In the past, food sugars were harder to come by and often large periods of time elapsed between meals. In the interim, the body still had to fuel itself, and most crucially the brain had to obtain a continual energy substrate regardless of whether or not there was any food in your belly at a particular moment. So we evolved a lactate-based fuel system that could create an energy source even as glucose was being broken down, and that would simultaneously serve as a the major precursor for the formation of glycogen. Glycogen is the molecule that allows the body to store glucose and then make it available when needed. All of this would take place whether at rest or exercising, aerobically and anaerobically, between cells and within individual cell mitochondria.
The point to all this is that humans were always on the go. They didn’t sit on the couch for ten hours, or sit in a car for five hours, or sit at a workstation for eight hours, or spend most of their waking time with their neck bent over their dumbphone with only intermittent activities loosely described as “exercising.” They did not adhere to the lunacy that we need, according to current U.S. national guidelines, a piddling 2.5 hours of high intensity, or 5 hours of moderate intensity exercise weekly.
Humans evolved moving much of their waking time and it wasn’t simply to lumber over to the fridge for some more alcohols. A more realistic activity guideline comporting with evolution and the proper functioning of our bodies would be something on the order of 5-7 hours of activity per day.

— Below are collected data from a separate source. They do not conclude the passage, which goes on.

Lemma reachable_nodup ts : NoDup (pn_id <$> ts) -> NoDup (reachable ts).*1.
Proof.
  induction ts as [|t ts IH]; intros Hnd; [constructor|]. simpl in Hnd. apply NoDup_cons in Hnd as [Hni Hnd].
  unfold reachable. simpl. destruct (pn_address t) as [a|]; simpl; [|by apply IH].
  apply NoDup_cons. split; [|by apply IH]. intros ([n a'] & Hn & Hin)%list_elem_of_fmap. simpl in Hn. subst n.
  apply elem_of_reachable in Hin as (t' & Ht' & He & _). apply Hni. apply list_elem_of_fmap. by exists t'.
Qed.

(** The targets a write asks for. *)
Lemma write_targets_spec self count now d ts d' : write_targets [self] count now d = (ts, d') ->
  NoDup (pn_id <$> ts) /\ self ∉ pn_id <$> ts /\
  (forall t, t ∈ ts -> exists r, nodes d !! pn_id t = Some r /\ pn_address t = nd_address r) /\
  locations d' = locations d /\ nodes d' = nodes d /\ meta d' = meta d.
Proof.
  unfold write_targets. pose proof (replication_targets_ok d now LIVE_AFTER [self] (Z.of_nat count) false) as Hok.
  destruct (replication_targets _ _ _ _ _ _) as [rs d1]. destruct Hok as [[Hnd Hc _] Hd]. intros [= <- <-].
  rewrite <- list_fmap_compose. split; [exact Hnd|]. split; [|split; [|exact Hd]].
  - intros (r & -> & Hr)%list_elem_of_fmap. apply Hc, elem_of_candidates in Hr as (n & _ & _ & _ & Hex & _).
    apply Hex. simpl. left.
  - intros t (r & -> & Hr)%list_elem_of_fmap. apply Hc, elem_of_candidates in Hr as (n & Hn & -> & _). by exists n.
Qed.

(** The part of [fan_out] that follows the choice of targets. *)
Definition spread (b : Backend_) (key : bytes) (src : PushSource) (e : FanEnv) (ts : list PeerNode) (cl : Cluster)
    : StorageResult unit * Cluster * list (bytes * bytes) :=
  let '(copies, pushed, rest, cl1) :=
    push_until (node_id b) key src (fe_push e) (quorum_of b) (fe_order e (reachable ts)) 1 [] cl in
  if (quorum_of b <=? copies)%nat then (Ok tt, cl1, rest)
  else
    let '(_, st) := delete_object key (fe_local e) (root cl1 (node_id b)) in
    let cl2 := rollback key (fe_delete e) pushed (set_root (node_id b) st cl1) in
    (Err (Backend key), if fe_remove e then with_db (remove_object_locations key) cl2 else cl2, []).
Definition mapping_from_json (mapping : json) : IndexResult IndexMapping :=
  ns ← match get mapping NORMALIZERS_KEY with
       | Some (Object stored) => parse_normalizers stored []
       | Some _ => Err (InvalidMapping StoredNormalizers)
       | None => Ok []
       end;
  parse_mapping mapping ns.

Definition pointer (j : json) (path : list bytes) : option json := foldl (fun o k => v ← o; get v k) (Some j) path.
Definition from_request (mappings : json) (settings : option json) : IndexResult IndexMapping :=
  let at_ path := s ← settings; pointer s (str <$> path) in
  let declared := match at_ ["analysis"; "normalizer"] with Some d => Some d | None => at_ ["index"; "analysis"; "normalizer"] end in
  ns ← match declared with
       | Some (Object l) => parse_normalizers l []
       | Some _ => Err (IllegalArgument NormalizersNotObject)
       | None => Ok []
       end;
  parse_mapping mappings ns.
Definition from_mapping_update (mappings : json) (existing : IndexMapping) : IndexResult IndexMapping :=
  parse_mapping mappings (normalizers existing).
Lemma range_bounds_spec name ops : is_alias name = true -> forall lo hi Q,
  range_bounds (make_term now s name) ops lo hi = Ok Q ->
  exists lo' hi', Q = RangeQuery lo' hi' /\
    (count_ops is_lower ops = O -> lo' = lo) /\ (count_ops is_upper ops = O -> hi' = hi) /\
    forall t, (count_ops is_lower ops <= 1)%nat -> (count_ops is_upper ops <= 1)%nat ->
      lower_ok lo' t -> upper_ok hi' t -> Forall (op_sat t) ops.
Proof.
  intros Ha. induction ops as [|[op value] ops IH]; intros lo hi Q; cbn [range_bounds].
  { intros [= <-]. exists lo, hi. split_and!; [done..|]. intros. constructor. }
  rewrite !count_cons. cbn [fst].
  assert (forall (mk : Term -> Bound) low, (low = true -> is_lower op = true /\ is_upper op = false) -> (low = false -> is_lower op = false /\ is_upper op = true) ->
    (forall ms t, low = true -> lower_ok (mk (TValue TIMESTAMP_FIELD (IDate ms))) t -> ms <= t) ->
    (forall ms t, low = false -> upper_ok (mk (TValue TIMESTAMP_FIELD (IDate ms))) t -> t <= ms) ->
    (t ← make_term now s name value; range_bounds (make_term now s name) ops (if low then mk t else lo) (if low then hi else mk t)) = Ok Q ->
    exists lo' hi', Q = RangeQuery lo' hi' /\
      ((if is_lower op then S (count_ops is_lower ops) else count_ops is_lower ops) = O -> lo' = lo) /\
      ((if is_upper op then S (count_ops is_upper ops) else count_ops is_upper ops) = O -> hi' = hi) /\
      forall t, ((if is_lower op then S (count_ops is_lower ops) else count_ops is_lower ops) <= 1)%nat ->
        ((if is_upper op then S (count_ops is_upper ops) else count_ops is_upper ops) <= 1)%nat ->
        lower_ok lo' t -> upper_ok hi' t -> Forall (op_sat t) ((op, value) :: ops)) as step.
  { intros mk low Hlow Hup Hl Hu. destruct (make_term now s name value) as [tm|] eqn:Et; [|done]. cbn [mbind result_bind].
    apply make_alias in Et as (ms & Ems & ->); [|done]. intros E. apply IH in E as (lo' & hi' & -> & H1 & H2 & H3).
    exists lo', hi'. destruct low.
    - destruct (Hlow eq_refl) as [-> ->]. split_and!; [done..|]. intros t Hc1 Hc2 Hlo Hhi. constructor; [|apply H3; [lia|done..]].
      unfold op_sat. cbn [fst snd]. rewrite Ems. rewrite H1 in Hlo by lia. destruct (Hlow eq_refl) as [_ ->]. split; [|done]. intros _. by apply (Hl ms t).
    - destruct (Hup eq_refl) as [-> ->]. split_and!; [done..|]. intros t Hc1 Hc2 Hlo Hhi. constructor; [|apply H3; [done|lia|done..]].
      unfold op_sat. cbn [fst snd]. rewrite Ems. rewrite H2 in Hhi by lia. destruct (Hup eq_refl) as [-> _]. split; [done|]. intros _. by apply (Hu ms t). }
  destruct (decide (op = str "gte")) as [->|N1].
  { apply (step Included true); [done..| |done]. intros ms t _ H. by apply H. }
  destruct (decide (op = str "gt")) as [->|N2].
  { apply (step Excluded true); [done..| |done]. intros ms t _ H. apply Z.lt_le_incl. by apply H. }
  destruct (decide (op = str "lte")) as [->|N3].
  { apply (step Included false); [done..|]. intros ms t _ H. by apply H. }
  destruct (decide (op = str "lt")) as [->|N4].
  { apply (step Excluded false); [done..|]. intros ms t _ H. apply Z.lt_le_incl. by apply H. }
  destruct (decide (op ∈ _)) as [Hin|]; [|done]. intros E. apply IH in E as (lo' & hi' & -> & H1 & H2 & H3).
  assert (is_lower op = false) as -> by (apply bool_decide_eq_false_2; naive_solver).
  assert (is_upper op = false) as -> by (apply bool_decide_eq_false_2; naive_solver).
  exists lo', hi'. split_and!; [done..|]. intros t Hc1 Hc2 Hlo Hhi. constructor; [|by apply H3].
  unfold op_sat. cbn [fst snd]. destruct (parse_time_millis now value); [|done..].
  unfold is_lower, is_upper. rewrite !bool_decide_eq_false_2 by naive_solver. by split.
Qed.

That is certainly what the molecular biology of cell and brain fueling indicate.
Early hominids, and humans up until agriculture, walked an average of 10-20 miles every single day. Warrior Zulus ran more more than double that distance … daily. The human body evolved to move and to move a lot. Rather than motion being the exception to sedentary ass-spreading, sitting was the gross exception to a hominid’s waking hours. Doubt it? Look no further than our evolved sitting position: It’s a squat. You can hold it for a while, but certainly not for hours at a time.
Understanding lactate provides a crucial key to understanding cycling, and sports in general, which is this: Sports and exercise are dumb. They are modern inventions that turn human physiology on its head. Humans were made to move while waking, and be sedentary while asleep. Lactate’s real function is to support a fully-engaged, always-moving, mobile organism.
Anything less? Might as well be measuring lactic acid to feel the burn.